### Try it
Of the lines listed below, return exactly those that run from the line containing "(** [kalloc]: null" through the line containing "intros Hk. destruct", both included.

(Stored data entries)
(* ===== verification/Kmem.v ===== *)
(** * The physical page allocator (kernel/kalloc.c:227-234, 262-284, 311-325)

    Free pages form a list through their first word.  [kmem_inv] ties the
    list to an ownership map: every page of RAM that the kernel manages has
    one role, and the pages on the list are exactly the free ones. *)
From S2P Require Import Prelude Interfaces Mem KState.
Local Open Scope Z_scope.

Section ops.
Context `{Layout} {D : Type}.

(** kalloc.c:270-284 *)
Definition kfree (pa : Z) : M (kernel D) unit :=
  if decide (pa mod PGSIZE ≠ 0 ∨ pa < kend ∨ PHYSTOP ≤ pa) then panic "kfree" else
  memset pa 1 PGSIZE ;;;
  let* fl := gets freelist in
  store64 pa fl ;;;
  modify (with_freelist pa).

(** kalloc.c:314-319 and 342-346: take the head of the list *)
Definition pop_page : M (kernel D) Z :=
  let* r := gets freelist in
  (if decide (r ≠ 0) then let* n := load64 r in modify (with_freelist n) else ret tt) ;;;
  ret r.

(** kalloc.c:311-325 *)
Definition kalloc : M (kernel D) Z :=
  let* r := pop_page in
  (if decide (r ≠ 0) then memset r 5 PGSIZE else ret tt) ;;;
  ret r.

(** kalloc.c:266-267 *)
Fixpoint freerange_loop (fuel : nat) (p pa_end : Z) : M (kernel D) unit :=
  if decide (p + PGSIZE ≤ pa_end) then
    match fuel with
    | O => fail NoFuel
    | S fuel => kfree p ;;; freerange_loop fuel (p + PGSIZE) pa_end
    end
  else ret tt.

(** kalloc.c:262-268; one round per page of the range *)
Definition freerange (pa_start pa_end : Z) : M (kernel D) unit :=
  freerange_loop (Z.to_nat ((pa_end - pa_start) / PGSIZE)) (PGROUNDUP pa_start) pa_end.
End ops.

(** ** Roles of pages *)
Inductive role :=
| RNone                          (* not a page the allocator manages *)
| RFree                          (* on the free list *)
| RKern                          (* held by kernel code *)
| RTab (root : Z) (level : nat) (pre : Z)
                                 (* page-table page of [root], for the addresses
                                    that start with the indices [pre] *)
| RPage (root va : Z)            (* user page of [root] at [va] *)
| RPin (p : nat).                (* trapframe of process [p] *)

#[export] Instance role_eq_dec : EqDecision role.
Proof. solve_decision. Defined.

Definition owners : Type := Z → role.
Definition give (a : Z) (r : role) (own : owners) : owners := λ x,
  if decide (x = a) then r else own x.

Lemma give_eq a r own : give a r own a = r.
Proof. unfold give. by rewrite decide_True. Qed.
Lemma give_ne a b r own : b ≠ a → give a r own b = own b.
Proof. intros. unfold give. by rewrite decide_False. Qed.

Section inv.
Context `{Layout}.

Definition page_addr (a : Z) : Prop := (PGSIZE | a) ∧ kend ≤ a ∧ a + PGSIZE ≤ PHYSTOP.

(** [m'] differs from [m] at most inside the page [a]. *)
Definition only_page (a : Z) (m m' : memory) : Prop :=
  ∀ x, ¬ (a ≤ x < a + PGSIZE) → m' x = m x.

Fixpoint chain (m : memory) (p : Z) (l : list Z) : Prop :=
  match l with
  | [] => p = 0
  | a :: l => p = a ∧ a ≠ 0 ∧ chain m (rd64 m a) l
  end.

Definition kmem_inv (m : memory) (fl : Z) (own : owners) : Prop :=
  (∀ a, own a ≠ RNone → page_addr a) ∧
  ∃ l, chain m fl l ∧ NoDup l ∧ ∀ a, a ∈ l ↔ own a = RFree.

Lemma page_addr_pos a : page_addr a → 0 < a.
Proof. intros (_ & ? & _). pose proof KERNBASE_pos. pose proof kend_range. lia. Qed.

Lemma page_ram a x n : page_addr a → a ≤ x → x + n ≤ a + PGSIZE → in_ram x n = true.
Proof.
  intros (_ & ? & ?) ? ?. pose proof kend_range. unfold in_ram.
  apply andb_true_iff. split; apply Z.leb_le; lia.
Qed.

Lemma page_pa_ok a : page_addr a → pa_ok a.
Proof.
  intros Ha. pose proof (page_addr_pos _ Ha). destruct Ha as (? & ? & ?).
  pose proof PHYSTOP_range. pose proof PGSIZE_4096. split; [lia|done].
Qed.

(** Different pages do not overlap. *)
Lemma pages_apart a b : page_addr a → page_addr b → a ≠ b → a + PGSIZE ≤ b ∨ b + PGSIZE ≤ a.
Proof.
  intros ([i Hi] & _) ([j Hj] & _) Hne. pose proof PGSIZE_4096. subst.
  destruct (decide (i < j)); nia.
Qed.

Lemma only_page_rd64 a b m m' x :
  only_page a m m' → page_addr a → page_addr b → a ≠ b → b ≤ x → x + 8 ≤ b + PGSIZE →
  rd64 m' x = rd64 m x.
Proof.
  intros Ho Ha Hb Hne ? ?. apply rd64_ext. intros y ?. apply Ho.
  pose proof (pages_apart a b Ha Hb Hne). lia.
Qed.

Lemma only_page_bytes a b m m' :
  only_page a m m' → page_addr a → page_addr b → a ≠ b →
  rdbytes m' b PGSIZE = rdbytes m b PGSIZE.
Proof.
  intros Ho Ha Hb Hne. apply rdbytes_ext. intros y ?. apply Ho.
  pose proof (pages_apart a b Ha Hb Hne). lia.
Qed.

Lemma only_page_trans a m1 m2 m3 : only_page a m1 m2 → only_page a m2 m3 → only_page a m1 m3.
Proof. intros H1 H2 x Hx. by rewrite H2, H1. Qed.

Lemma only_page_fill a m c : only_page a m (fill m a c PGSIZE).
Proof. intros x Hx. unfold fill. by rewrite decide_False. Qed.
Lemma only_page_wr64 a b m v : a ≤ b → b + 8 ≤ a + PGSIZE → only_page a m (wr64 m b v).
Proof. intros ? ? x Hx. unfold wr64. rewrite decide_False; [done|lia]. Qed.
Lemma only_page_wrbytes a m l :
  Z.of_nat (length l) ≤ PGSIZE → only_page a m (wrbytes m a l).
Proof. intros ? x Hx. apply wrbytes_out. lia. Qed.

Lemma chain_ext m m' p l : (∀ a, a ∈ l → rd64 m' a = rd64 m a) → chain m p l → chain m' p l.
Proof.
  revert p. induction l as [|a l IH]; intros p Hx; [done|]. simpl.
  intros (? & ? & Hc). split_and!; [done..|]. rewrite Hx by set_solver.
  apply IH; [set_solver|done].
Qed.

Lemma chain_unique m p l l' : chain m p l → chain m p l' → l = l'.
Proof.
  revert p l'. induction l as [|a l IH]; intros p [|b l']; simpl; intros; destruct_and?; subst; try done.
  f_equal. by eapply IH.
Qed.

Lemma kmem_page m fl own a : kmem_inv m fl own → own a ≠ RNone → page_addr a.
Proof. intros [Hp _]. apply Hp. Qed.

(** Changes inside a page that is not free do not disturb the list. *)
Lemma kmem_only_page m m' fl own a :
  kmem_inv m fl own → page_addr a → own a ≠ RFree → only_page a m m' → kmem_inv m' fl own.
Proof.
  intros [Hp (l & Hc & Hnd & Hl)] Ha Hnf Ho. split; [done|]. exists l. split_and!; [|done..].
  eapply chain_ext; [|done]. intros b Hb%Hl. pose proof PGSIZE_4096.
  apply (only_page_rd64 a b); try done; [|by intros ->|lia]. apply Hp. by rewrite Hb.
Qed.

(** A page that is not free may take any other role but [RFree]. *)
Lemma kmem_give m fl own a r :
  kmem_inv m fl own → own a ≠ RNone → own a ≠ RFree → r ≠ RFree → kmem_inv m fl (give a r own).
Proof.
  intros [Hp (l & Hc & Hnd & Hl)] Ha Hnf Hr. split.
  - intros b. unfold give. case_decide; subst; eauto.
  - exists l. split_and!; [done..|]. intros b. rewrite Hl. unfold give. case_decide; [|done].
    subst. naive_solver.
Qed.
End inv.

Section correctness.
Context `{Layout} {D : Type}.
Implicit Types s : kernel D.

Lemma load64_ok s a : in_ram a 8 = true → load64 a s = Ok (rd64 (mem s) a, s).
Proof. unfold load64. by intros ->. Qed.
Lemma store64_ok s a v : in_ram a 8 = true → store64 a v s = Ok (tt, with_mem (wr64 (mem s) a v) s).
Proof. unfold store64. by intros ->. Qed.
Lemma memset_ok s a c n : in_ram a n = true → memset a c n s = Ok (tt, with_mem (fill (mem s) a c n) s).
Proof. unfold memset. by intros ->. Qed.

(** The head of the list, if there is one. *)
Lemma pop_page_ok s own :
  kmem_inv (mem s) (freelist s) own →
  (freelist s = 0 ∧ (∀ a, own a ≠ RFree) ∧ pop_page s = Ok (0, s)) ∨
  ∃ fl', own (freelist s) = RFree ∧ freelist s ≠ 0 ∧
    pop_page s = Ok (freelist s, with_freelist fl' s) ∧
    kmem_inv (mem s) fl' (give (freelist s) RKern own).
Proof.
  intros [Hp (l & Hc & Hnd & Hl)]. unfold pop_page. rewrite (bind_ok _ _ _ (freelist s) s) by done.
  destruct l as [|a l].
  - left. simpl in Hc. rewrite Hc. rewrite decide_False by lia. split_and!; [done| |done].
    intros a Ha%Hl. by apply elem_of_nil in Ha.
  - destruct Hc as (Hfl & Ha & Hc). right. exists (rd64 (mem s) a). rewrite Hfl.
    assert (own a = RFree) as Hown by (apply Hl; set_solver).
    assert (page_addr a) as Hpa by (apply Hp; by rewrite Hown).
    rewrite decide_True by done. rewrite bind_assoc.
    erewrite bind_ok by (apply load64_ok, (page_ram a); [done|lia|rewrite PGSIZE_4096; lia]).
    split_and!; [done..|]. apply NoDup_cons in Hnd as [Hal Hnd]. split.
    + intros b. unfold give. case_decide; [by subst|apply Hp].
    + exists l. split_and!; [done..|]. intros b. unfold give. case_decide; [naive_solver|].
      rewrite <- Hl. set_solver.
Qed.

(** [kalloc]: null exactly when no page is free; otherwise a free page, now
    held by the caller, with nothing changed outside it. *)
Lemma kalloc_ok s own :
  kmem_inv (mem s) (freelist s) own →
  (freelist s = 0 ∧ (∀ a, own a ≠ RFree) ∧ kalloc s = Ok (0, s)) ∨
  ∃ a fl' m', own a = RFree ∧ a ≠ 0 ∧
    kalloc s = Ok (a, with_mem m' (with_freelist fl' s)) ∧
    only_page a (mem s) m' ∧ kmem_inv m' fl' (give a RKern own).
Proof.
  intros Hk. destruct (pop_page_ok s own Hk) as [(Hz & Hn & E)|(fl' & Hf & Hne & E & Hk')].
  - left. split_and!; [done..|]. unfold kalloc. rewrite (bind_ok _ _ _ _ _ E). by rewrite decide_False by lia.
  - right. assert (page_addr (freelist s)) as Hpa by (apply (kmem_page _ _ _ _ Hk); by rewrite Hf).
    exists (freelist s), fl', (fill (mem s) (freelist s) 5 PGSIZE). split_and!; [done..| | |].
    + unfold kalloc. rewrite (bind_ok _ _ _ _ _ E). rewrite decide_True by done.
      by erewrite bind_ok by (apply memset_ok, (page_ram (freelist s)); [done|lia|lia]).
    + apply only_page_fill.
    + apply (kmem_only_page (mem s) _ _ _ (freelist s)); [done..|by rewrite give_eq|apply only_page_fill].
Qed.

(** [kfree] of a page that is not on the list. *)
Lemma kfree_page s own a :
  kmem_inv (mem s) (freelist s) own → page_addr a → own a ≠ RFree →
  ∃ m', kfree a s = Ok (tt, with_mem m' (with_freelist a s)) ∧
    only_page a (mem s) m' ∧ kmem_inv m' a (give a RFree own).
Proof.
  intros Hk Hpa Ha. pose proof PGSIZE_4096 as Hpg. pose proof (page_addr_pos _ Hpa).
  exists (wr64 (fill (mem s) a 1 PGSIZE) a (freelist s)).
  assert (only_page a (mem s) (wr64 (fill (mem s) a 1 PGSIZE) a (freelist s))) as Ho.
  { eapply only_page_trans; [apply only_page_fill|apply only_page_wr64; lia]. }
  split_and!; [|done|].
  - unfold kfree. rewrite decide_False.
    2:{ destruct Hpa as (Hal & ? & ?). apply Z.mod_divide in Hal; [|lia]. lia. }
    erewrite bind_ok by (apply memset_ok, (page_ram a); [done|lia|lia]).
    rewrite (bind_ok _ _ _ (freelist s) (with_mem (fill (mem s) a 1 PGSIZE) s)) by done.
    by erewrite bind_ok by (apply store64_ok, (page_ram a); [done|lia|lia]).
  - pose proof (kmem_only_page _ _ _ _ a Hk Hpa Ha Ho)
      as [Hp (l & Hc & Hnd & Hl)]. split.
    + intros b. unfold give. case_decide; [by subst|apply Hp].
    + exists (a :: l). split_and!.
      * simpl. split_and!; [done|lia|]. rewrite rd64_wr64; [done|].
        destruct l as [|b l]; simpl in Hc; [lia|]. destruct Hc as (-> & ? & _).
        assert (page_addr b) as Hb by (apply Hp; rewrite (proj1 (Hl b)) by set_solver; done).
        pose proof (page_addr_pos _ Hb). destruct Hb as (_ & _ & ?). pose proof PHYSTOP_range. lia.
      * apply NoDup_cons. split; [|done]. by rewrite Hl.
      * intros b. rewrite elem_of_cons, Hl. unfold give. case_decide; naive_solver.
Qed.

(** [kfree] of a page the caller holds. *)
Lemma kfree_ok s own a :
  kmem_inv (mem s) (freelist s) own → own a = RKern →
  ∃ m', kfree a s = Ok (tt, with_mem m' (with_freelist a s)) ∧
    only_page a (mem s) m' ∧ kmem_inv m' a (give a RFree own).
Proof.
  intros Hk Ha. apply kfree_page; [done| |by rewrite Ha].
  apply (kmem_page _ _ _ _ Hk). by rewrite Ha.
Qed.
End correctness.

--

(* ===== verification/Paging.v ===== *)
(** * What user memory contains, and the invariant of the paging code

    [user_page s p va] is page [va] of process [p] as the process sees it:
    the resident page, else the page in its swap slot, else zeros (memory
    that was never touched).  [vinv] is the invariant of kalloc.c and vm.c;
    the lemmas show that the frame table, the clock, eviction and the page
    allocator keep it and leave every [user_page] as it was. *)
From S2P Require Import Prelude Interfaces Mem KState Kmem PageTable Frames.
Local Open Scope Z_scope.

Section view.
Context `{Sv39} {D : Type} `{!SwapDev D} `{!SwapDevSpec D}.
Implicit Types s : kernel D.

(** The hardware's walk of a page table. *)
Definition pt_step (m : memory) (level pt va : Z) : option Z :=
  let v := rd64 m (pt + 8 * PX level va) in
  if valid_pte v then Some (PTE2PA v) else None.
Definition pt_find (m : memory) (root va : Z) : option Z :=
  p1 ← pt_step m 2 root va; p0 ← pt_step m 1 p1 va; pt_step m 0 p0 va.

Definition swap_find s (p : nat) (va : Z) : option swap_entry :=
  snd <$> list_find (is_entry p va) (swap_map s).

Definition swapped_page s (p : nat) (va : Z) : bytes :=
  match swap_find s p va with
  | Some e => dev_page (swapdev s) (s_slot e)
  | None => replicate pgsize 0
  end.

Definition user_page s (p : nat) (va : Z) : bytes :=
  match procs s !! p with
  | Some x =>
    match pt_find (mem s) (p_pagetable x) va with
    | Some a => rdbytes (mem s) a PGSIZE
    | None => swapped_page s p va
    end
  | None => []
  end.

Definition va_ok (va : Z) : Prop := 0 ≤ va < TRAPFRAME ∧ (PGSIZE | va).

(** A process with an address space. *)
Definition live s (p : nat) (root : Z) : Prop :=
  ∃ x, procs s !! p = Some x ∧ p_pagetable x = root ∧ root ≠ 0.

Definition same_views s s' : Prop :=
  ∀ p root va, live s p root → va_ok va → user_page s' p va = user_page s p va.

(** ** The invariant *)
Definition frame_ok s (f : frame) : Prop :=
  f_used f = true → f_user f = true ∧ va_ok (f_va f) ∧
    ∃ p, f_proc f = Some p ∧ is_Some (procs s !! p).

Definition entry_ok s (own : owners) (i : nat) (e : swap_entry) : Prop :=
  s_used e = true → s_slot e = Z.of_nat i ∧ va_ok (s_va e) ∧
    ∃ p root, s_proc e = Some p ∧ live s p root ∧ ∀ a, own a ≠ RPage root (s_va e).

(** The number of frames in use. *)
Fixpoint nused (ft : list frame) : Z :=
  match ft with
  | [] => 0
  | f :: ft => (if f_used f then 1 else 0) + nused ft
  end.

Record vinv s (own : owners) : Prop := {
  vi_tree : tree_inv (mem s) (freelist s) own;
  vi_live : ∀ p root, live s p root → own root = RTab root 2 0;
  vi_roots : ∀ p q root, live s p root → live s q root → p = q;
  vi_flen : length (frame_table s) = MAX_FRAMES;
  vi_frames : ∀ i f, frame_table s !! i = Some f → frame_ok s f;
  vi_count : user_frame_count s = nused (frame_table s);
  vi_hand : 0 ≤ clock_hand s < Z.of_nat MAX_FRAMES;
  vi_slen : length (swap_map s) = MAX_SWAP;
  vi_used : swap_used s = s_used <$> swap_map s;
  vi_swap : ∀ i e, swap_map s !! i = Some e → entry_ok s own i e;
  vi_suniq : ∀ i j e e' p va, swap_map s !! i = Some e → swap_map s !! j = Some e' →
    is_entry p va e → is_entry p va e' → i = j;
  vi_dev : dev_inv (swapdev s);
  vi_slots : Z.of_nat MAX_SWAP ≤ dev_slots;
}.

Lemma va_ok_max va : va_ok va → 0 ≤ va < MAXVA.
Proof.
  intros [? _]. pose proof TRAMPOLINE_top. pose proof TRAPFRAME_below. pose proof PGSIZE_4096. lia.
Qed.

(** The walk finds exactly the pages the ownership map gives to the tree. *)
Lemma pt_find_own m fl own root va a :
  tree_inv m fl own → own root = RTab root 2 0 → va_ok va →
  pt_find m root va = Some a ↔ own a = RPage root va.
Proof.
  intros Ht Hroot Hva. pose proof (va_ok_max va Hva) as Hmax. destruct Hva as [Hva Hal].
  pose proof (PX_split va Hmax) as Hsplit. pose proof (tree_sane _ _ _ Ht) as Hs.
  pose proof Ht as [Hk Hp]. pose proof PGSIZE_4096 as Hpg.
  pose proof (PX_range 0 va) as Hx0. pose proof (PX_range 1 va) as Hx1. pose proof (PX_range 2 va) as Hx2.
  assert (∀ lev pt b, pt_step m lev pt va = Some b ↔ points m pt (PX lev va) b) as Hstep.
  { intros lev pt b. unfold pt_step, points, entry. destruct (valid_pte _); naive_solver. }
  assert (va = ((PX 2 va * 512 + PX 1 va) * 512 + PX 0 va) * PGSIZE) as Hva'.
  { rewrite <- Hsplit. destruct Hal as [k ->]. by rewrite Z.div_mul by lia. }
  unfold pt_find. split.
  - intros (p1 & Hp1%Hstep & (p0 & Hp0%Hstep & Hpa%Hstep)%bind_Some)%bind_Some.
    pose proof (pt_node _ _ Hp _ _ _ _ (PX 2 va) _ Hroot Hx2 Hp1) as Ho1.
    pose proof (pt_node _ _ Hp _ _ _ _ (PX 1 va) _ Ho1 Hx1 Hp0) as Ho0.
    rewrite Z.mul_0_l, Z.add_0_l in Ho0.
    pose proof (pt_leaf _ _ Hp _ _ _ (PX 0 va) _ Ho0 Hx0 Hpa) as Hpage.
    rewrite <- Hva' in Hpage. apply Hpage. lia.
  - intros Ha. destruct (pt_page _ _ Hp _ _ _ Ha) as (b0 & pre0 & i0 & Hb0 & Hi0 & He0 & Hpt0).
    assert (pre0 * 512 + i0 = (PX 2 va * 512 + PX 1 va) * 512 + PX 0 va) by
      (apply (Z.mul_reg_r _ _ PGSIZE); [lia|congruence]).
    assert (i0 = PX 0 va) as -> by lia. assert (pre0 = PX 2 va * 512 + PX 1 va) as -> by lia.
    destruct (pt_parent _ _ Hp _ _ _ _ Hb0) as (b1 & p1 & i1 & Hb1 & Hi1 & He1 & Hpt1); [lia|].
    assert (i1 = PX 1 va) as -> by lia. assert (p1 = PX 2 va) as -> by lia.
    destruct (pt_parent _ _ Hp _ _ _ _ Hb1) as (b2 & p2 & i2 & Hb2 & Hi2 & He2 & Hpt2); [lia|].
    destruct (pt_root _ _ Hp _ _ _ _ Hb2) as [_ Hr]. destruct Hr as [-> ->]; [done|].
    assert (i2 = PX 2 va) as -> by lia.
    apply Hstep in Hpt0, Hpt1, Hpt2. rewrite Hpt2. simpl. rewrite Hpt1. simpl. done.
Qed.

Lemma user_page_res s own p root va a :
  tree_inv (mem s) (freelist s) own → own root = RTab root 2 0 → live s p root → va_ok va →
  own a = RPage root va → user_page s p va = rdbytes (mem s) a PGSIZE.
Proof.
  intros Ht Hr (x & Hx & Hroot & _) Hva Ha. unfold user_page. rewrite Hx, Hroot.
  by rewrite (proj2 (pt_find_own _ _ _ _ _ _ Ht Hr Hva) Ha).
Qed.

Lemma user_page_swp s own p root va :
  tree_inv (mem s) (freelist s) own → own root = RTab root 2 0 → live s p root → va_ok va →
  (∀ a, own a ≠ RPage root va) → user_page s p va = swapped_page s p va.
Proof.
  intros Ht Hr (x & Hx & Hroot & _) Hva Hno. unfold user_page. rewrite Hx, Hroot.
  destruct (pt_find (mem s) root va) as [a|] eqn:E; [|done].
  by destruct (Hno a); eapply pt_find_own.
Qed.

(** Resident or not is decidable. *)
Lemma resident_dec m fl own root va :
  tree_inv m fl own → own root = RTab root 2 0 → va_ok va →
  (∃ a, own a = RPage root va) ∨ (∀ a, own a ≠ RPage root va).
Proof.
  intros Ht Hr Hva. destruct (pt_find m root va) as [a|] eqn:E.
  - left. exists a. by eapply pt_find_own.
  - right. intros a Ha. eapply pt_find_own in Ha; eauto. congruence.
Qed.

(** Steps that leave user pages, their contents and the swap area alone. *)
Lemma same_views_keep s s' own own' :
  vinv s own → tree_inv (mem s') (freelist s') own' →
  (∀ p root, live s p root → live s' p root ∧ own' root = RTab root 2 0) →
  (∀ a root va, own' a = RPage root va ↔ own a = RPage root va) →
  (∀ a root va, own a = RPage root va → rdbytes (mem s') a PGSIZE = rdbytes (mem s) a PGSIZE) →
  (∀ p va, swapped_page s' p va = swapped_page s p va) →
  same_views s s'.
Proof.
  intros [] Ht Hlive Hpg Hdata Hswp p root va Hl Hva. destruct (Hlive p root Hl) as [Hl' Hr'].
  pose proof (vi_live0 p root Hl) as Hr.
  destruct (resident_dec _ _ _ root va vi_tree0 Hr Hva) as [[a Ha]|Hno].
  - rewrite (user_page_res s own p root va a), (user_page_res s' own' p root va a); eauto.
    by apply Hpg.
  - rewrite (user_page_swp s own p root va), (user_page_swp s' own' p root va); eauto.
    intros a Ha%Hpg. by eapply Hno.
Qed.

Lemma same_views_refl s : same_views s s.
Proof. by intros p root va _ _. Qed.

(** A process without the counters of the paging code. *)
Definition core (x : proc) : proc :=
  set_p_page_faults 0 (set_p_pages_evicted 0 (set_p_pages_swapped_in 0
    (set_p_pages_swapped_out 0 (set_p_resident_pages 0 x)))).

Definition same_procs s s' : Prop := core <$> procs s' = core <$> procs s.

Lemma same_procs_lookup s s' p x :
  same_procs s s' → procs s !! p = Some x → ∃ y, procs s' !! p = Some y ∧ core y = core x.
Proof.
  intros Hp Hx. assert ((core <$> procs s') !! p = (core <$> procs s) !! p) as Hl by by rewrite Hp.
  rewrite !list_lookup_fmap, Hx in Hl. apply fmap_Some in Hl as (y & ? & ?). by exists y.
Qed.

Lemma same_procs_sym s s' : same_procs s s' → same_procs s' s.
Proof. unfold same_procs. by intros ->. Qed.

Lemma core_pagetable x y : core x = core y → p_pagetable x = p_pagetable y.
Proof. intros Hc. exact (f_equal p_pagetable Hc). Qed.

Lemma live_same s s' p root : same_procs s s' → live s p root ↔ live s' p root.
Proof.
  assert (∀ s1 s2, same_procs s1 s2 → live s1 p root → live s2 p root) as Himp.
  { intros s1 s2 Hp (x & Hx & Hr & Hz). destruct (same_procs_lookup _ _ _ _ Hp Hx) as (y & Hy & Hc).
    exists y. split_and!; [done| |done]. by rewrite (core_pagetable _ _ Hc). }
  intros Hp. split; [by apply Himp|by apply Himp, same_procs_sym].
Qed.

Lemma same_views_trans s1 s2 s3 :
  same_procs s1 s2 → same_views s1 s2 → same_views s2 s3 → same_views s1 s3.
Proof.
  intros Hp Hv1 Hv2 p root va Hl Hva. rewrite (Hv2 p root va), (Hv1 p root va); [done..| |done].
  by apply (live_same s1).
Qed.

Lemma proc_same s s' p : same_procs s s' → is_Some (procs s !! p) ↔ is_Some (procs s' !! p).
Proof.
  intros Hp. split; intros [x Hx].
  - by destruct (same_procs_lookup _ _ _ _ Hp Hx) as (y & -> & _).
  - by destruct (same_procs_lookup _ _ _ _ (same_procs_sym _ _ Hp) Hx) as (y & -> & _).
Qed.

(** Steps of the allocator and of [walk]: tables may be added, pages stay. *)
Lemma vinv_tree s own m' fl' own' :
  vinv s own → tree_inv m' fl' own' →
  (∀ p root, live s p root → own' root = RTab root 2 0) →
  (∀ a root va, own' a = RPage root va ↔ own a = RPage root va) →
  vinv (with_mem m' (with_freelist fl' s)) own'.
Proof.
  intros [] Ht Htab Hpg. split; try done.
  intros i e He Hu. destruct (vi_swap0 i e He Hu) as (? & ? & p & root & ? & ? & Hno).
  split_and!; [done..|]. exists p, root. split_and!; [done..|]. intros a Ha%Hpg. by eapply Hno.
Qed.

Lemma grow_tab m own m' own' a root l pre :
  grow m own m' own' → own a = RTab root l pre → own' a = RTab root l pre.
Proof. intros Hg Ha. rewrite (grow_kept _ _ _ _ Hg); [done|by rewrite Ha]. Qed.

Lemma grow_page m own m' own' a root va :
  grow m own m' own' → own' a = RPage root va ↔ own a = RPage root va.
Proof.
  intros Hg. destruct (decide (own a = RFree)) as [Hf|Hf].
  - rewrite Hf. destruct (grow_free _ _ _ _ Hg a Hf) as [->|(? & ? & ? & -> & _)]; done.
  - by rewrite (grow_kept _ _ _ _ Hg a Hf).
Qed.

### Response to the exercise
(** [kalloc]: null exactly when no page is free; otherwise a free page, now
    held by the caller, with nothing changed outside it. *)
Lemma kalloc_ok s own :
  kmem_inv (mem s) (freelist s) own →
  (freelist s = 0 ∧ (∀ a, own a ≠ RFree) ∧ kalloc s = Ok (0, s)) ∨
  ∃ a fl' m', own a = RFree ∧ a ≠ 0 ∧
    kalloc s = Ok (a, with_mem m' (with_freelist fl' s)) ∧
    only_page a (mem s) m' ∧ kmem_inv m' fl' (give a RKern own).
Proof.
  intros Hk. destruct (pop_page_ok s own Hk) as [(Hz & Hn & E)|(fl' & Hf & Hne & E & Hk')].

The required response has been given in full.